Страница 222 из 230
На другой день, 18-го июля, Марья Гавриловна, вместе с своей горничной, села в коляску и навсегда покинула Спасское.
Были дни, когда мы все так друг друга смешили и так хохотали, что Тургенев раз, шутя, сказал: мы точно оба сумасшедшие, и дом мой -- дом сумасшедших.
Но все же мы не постоянно были вместе: меня занимали мои пейзажи, его -- письма и вообще кабинетные занятия. По вечерам иногда мы играли в шахматы. Тургенев был искусный шахматист, теоретически и практически изучил эту игру и хоть давно уже не играл, но мог уступить мне королеву и все-таки выигрывал.

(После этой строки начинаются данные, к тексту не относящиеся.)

(* ===== verification/Consensus.v ===== *)
(** * Header rules

    [consensus/octell/octopus_octell_consensus.go] (difficulty, header
    verification), [consensus/misc] (gas limit, base fee, DAO range) and
    [CalcGasLimit] of [blockchain/octopus_validator.go].  The [*big.Int] fields
    [Number] and [Difficulty] of a header are always set (a header decoded from
    RLP has them); [BaseFee] may be absent.  The proof-of-work seal, the hash of a
    header and the chain's header store are arguments of the definitions that use
    them. *)
From S2P Require Import Prelude Uint256 Params Rlp.

Record Header := mkHeader {
  ParentHash : Z; UncleHash : Z; h_Coinbase : Z; Root : Z; TxHash : Z; ReceiptHash : Z;
  h_Difficulty : Z; h_Number : Z; h_GasLimit : Z; h_GasUsed : Z; h_Time : Z;
  Extra : list Z; MixDigest : Z; h_Nonce : Z; h_BaseFee : option Z }.

Inductive herr : Set :=
| ErrFutureBlock | ErrInvalidNumber | ErrUnknownAncestor
| errOlderBlockTime
| errDifficulty (have want : Z)
| errMaxGasLimit (have max : Z)
| errGasUsed (have limit : Z)
| errBaseFeeBeforeFork (have : Z)
| errGasLimitStep (have want bound : Z)
| errGasLimitLow
| errMissingBaseFee
| errBaseFee (have want : Z)
| errSeal.

(** ** Gas limit *)

(** The subtraction and the negation are on [int64]. *)
Definition VerifyGaslimit (parentGasLimit headerGasLimit : Z) : option herr :=
  let diff := int64_of (int64_of parentGasLimit - int64_of headerGasLimit) in
  let diff := if diff <? 0 then int64_of (- diff) else diff in
  let limit := parentGasLimit / GasLimitBoundDivisor in
  if limit <=? wrap64 diff
  then Some (errGasLimitStep headerGasLimit parentGasLimit (limit -64 1))
  else if headerGasLimit <? MinGasLimit then Some errGasLimitLow
  else None.

Definition CalcGasLimit (parentGasLimit desiredLimit : Z) : Z :=
  let delta := parentGasLimit / GasLimitBoundDivisor -64 1 in
  let limit := parentGasLimit in
  let desiredLimit := if desiredLimit <? MinGasLimit then MinGasLimit else desiredLimit in
  if limit <? desiredLimit then
    let limit := parentGasLimit +64 delta in
    if desiredLimit <? limit then desiredLimit else limit
  else if desiredLimit <? limit then
    let limit := parentGasLimit -64 delta in
    if limit <? desiredLimit then desiredLimit else limit
  else limit.

(** ** Base fee *)
Definition BigMax (x y : Z) : Z := if x <? y then y else x.

(** [big.Int.Div], which panics on a zero divisor; divisors are not negative here. *)
Definition big_Div (x y : Z) : outcome Z := if y =? 0 then Panic PDivZero else Ret (x / y).
Definition big_deref (x : option Z) : outcome Z :=
  match x with Some v => Ret v | None => Panic PNil end.

Definition CalcBaseFee (config : ChainConfig) (parent : Header) : outcome Z :=
  if negb (IsLondon_cfg config (Some (h_Number parent))) then Ret InitialBaseFee
  else
    let parentGasTarget := h_GasLimit parent / ElasticityMultiplier in
    if h_GasUsed parent =? parentGasTarget then big_deref (h_BaseFee parent)
    else if parentGasTarget <? h_GasUsed parent then
      fee <-o big_deref (h_BaseFee parent) ;;
      num <-o big_Div ((h_GasUsed parent - parentGasTarget) * fee) parentGasTarget ;;
      num <-o big_Div num BaseFeeChangeDenominator ;;
      let baseFeeDelta := BigMax num 1 in
      Ret (fee + baseFeeDelta)
    else
      fee <-o big_deref (h_BaseFee parent) ;;
      num <-o big_Div ((parentGasTarget - h_GasUsed parent) * fee) parentGasTarget ;;
      num <-o big_Div num BaseFeeChangeDenominator ;;
      Ret (BigMax (fee - num) 0).

Definition VerifyEip1559Header (config : ChainConfig) (parent header : Header)
  : outcome (option herr) :=
  let parentGasLimit :=
    if negb (IsLondon_cfg config (Some (h_Number parent)))
    then h_GasLimit parent *64 ElasticityMultiplier else h_GasLimit parent in
  match VerifyGaslimit parentGasLimit (h_GasLimit header) with
  | Some e => Ret (Some e)
  | None =>
      match h_BaseFee header with
      | None => Ret (Some errMissingBaseFee)
      | Some have =>
          expectedBaseFee <-o CalcBaseFee config parent ;;
          if negb (have =? expectedBaseFee) then Ret (Some (errBaseFee have expectedBaseFee))
          else Ret None
      end
  end.

(** The checks of the extra data are commented out: the result is always [nil]. *)
Definition DAOForkExtraRange : Z := 10.
Definition VerifyDAOHeaderExtraData (config : ChainConfig) (header : Header) : option herr :=
  match DAOForkBlock config with
  | None => None
  | Some fork =>
      let limit := fork + DAOForkExtraRange in
      if (h_Number header <? fork) || (limit <=? h_Number header) then None else None
  end.

(** ** Difficulty *)
Definition DifficultyBoundDivisor : Z := 2048.
Definition MinimumDifficulty : Z := 131072.
Definition DurationLimit : Z := 13.
Definition ExpDiffPeriod : Z := 100000.

Section difficulty.
Context `{C : Crypto}.

(** [RlpHash] of an empty list of headers. *)
Definition EmptyUncleHash : Z :=
  match EncodeToBytes (RList []) with Ret e => Keccak256Hash e | _ => 0 end.

(** The exponential factor added to a difficulty [x]. *)
Definition addBomb (x periodCount : Z) : Z :=
  if 1 <? periodCount then x + 2 ^ (periodCount - 2) else x.

Definition makeDifficultyCalculator (bombDelay : Z) (time : Z) (parent : Header) : Z :=
  let bombDelayFromParent := bombDelay - 1 in
  let x := (time - h_Time parent) / 9 in
  let x := if UncleHash parent =? EmptyUncleHash then 1 - x else 2 - x in
  let x := if x <? -99 then -99 else x in
  let y := h_Difficulty parent / DifficultyBoundDivisor in
  let x := h_Difficulty parent + y * x in
  let x := if x <? MinimumDifficulty then MinimumDifficulty else x in
  let fakeBlockNumber :=
    if bombDelayFromParent <=? h_Number parent then h_Number parent - bombDelayFromParent else 0 in
  addBomb x (fakeBlockNumber / ExpDiffPeriod).

Definition calcDifficultyEip4345 : Z -> Header -> Z := makeDifficultyCalculator 10700000.
Definition calcDifficultyEip3554 : Z -> Header -> Z := makeDifficultyCalculator 9700000.
Definition calcDifficultyEip2384 : Z -> Header -> Z := makeDifficultyCalculator 9000000.
Definition calcDifficultyConstantinople : Z -> Header -> Z := makeDifficultyCalculator 5000000.
Definition calcDifficultyByzantium : Z -> Header -> Z := makeDifficultyCalculator 3000000.

Definition calcDifficultyHomestead (time : Z) (parent : Header) : Z :=
  let x := 1 - (time - h_Time parent) / 10 in
  let x := if x <? -99 then -99 else x in
  let y := h_Difficulty parent / DifficultyBoundDivisor in
  let x := h_Difficulty parent + y * x in
  let x := if x <? MinimumDifficulty then MinimumDifficulty else x in
  addBomb x ((h_Number parent + 1) / ExpDiffPeriod).

Definition calcDifficultyFrontier (time : Z) (parent : Header) : Z :=
  let adjust := h_Difficulty parent / DifficultyBoundDivisor in
  let diff := if time - h_Time parent <? DurationLimit then h_Difficulty parent + adjust
              else h_Difficulty parent - adjust in
  let diff := if diff <? MinimumDifficulty then MinimumDifficulty else diff in
  let periodCount := (h_Number parent + 1) / ExpDiffPeriod in
  if 1 <? periodCount then BigMax (diff + 2 ^ (periodCount - 2)) MinimumDifficulty else diff.

Definition CalcDifficulty (config : ChainConfig) (time : Z) (parent : Header) : Z :=
  let next := Some (h_Number parent + 1) in
  if isForked (ArrowGlacierBlock config) next then calcDifficultyEip4345 time parent
  else if isForked (LondonBlock config) next then calcDifficultyEip3554 time parent
  else if isForked (MuirGlacierBlock config) next then calcDifficultyEip2384 time parent
  else if isForked (ConstantinopleBlock config) next then calcDifficultyConstantinople time parent
  else if isForked (ByzantiumBlock config) next then calcDifficultyByzantium time parent
  else if isForked (HomesteadBlock config) next then calcDifficultyHomestead time parent
  else calcDifficultyFrontier time parent.

(** ** Header verification *)
Definition allowedFutureBlockTimeSeconds : Z := 15.

Context (config : ChainConfig) (verifySeal : Header -> option herr).

Definition verifyHeader (header parent : Header) (uncle seal : bool) (unixNow : Z)
  : outcome (option herr) :=
  if negb uncle && (wrap64 (unixNow + allowedFutureBlockTimeSeconds) <? h_Time header)
  then Ret (Some ErrFutureBlock)
  else if h_Time header <=? h_Time parent then Ret (Some errOlderBlockTime)
  else
    let expected := CalcDifficulty config (h_Time header) parent in
    if negb (expected =? h_Difficulty header)
    then Ret (Some (errDifficulty (h_Difficulty header) expected))
    else if MaxGasLimit <? h_GasLimit header
    then Ret (Some (errMaxGasLimit (h_GasLimit header) MaxGasLimit))
    else if h_GasLimit header <? h_GasUsed header
    then Ret (Some (errGasUsed (h_GasUsed header) (h_GasLimit header)))
    else
      err <-o (if negb (IsLondon_cfg config (Some (h_Number header))) then
                 match h_BaseFee header with
                 | Some f => Ret (Some (errBaseFeeBeforeFork f))
                 | None => Ret (VerifyGaslimit (h_GasLimit parent) (h_GasLimit header))
                 end
               else VerifyEip1559Header config parent header) ;;
      match err with
      | Some e => Ret (Some e)
      | None =>
          if negb (h_Number header - h_Number parent =? 1) then Ret (Some ErrInvalidNumber)
          else
            match (if seal then verifySeal header else None) with
            | Some e => Ret (Some e)
            | None => Ret (VerifyDAOHeaderExtraData config header)
            end
      end.

(** The chain's header store and the hash of a header. *)
Context (GetHeader : Z -> Z -> option Header) (header_hash : Header -> Z).

Definition VerifyHeader (fullFake : bool) (header : Header) (seal : bool) (unixNow : Z)
  : outcome (option herr) :=
  if fullFake then Ret None
  else
    let number := wrap64 (h_Number header) in
    match GetHeader (header_hash header) number with
    | Some _ => Ret None
    | None =>
        match GetHeader (ParentHash header) (number -64 1) with
        | None => Ret (Some ErrUnknownAncestor)
        | Some parent => verifyHeader header parent false seal unixNow
        end
    end.

Definition verifyHeaderWorker (headers : list Header) (seals : list bool) (index : nat)
  (unixNow : Z) : outcome (option herr) :=
  match headers !! index with
  | None => Panic PIndex
  | Some header =>
      parent <-o match index with
                 | O => Ret (GetHeader (ParentHash header) (wrap64 (h_Number header) -64 1))
                 | S i => match headers !! i with
                          | None => Panic PIndex
                          | Some prev =>
                              Ret (if header_hash prev =? ParentHash header then Some prev else None)
                          end
                 end ;;
      match parent with
      | None => Ret (Some ErrUnknownAncestor)
      | Some parent =>
          match seals !! index with
          | None => Panic PIndex
          | Some seal => verifyHeader header parent false seal unixNow
          end
      end
  end.

(** [Octell.Prepare] sets the difficulty of a header to be sealed. *)
Definition PrepareHeader (header : Header) : option herr * Header :=
  match GetHeader (ParentHash header) (wrap64 (h_Number header) -64 1) with
  | None => (Some ErrUnknownAncestor, header)
  | Some parent =>
      (None, mkHeader (ParentHash header) (UncleHash header) (h_Coinbase header) (Root header)
               (TxHash header) (ReceiptHash header)
               (CalcDifficulty config (h_Time header) parent)
               (h_Number header) (h_GasLimit header) (h_GasUsed header) (h_Time header)
               (Extra header) (MixDigest header) (h_Nonce header) (h_BaseFee header))
  end.
End difficulty.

Письмо из Парижа несколько его встревожило (признаться, потревожило и нас). М-те Виардо писала ему, что ее в нос укусила муха, что нос ее распух и что она ходит, перевязавши платком лицо. В письме она прислала и рисунок пером, изображающий профиль с перевязанным носом.
-- Если это ядовитая муха и заразила кровь, то это опасно... Я должен ехать во Францию,-- проговорил Тургенев.
-- Все бросить: и твое Спасское, и нас, и твои занятия -- и ехать?!
-- Все бросить... и ехать!
Началось перебрасывание телеграмм из Спасского в Буживаль, из Буживаля в Спасское.
Слава богу, ехать оказалось ненужным: опухоль носа стала проходить, и не предвиделось никакой опасности.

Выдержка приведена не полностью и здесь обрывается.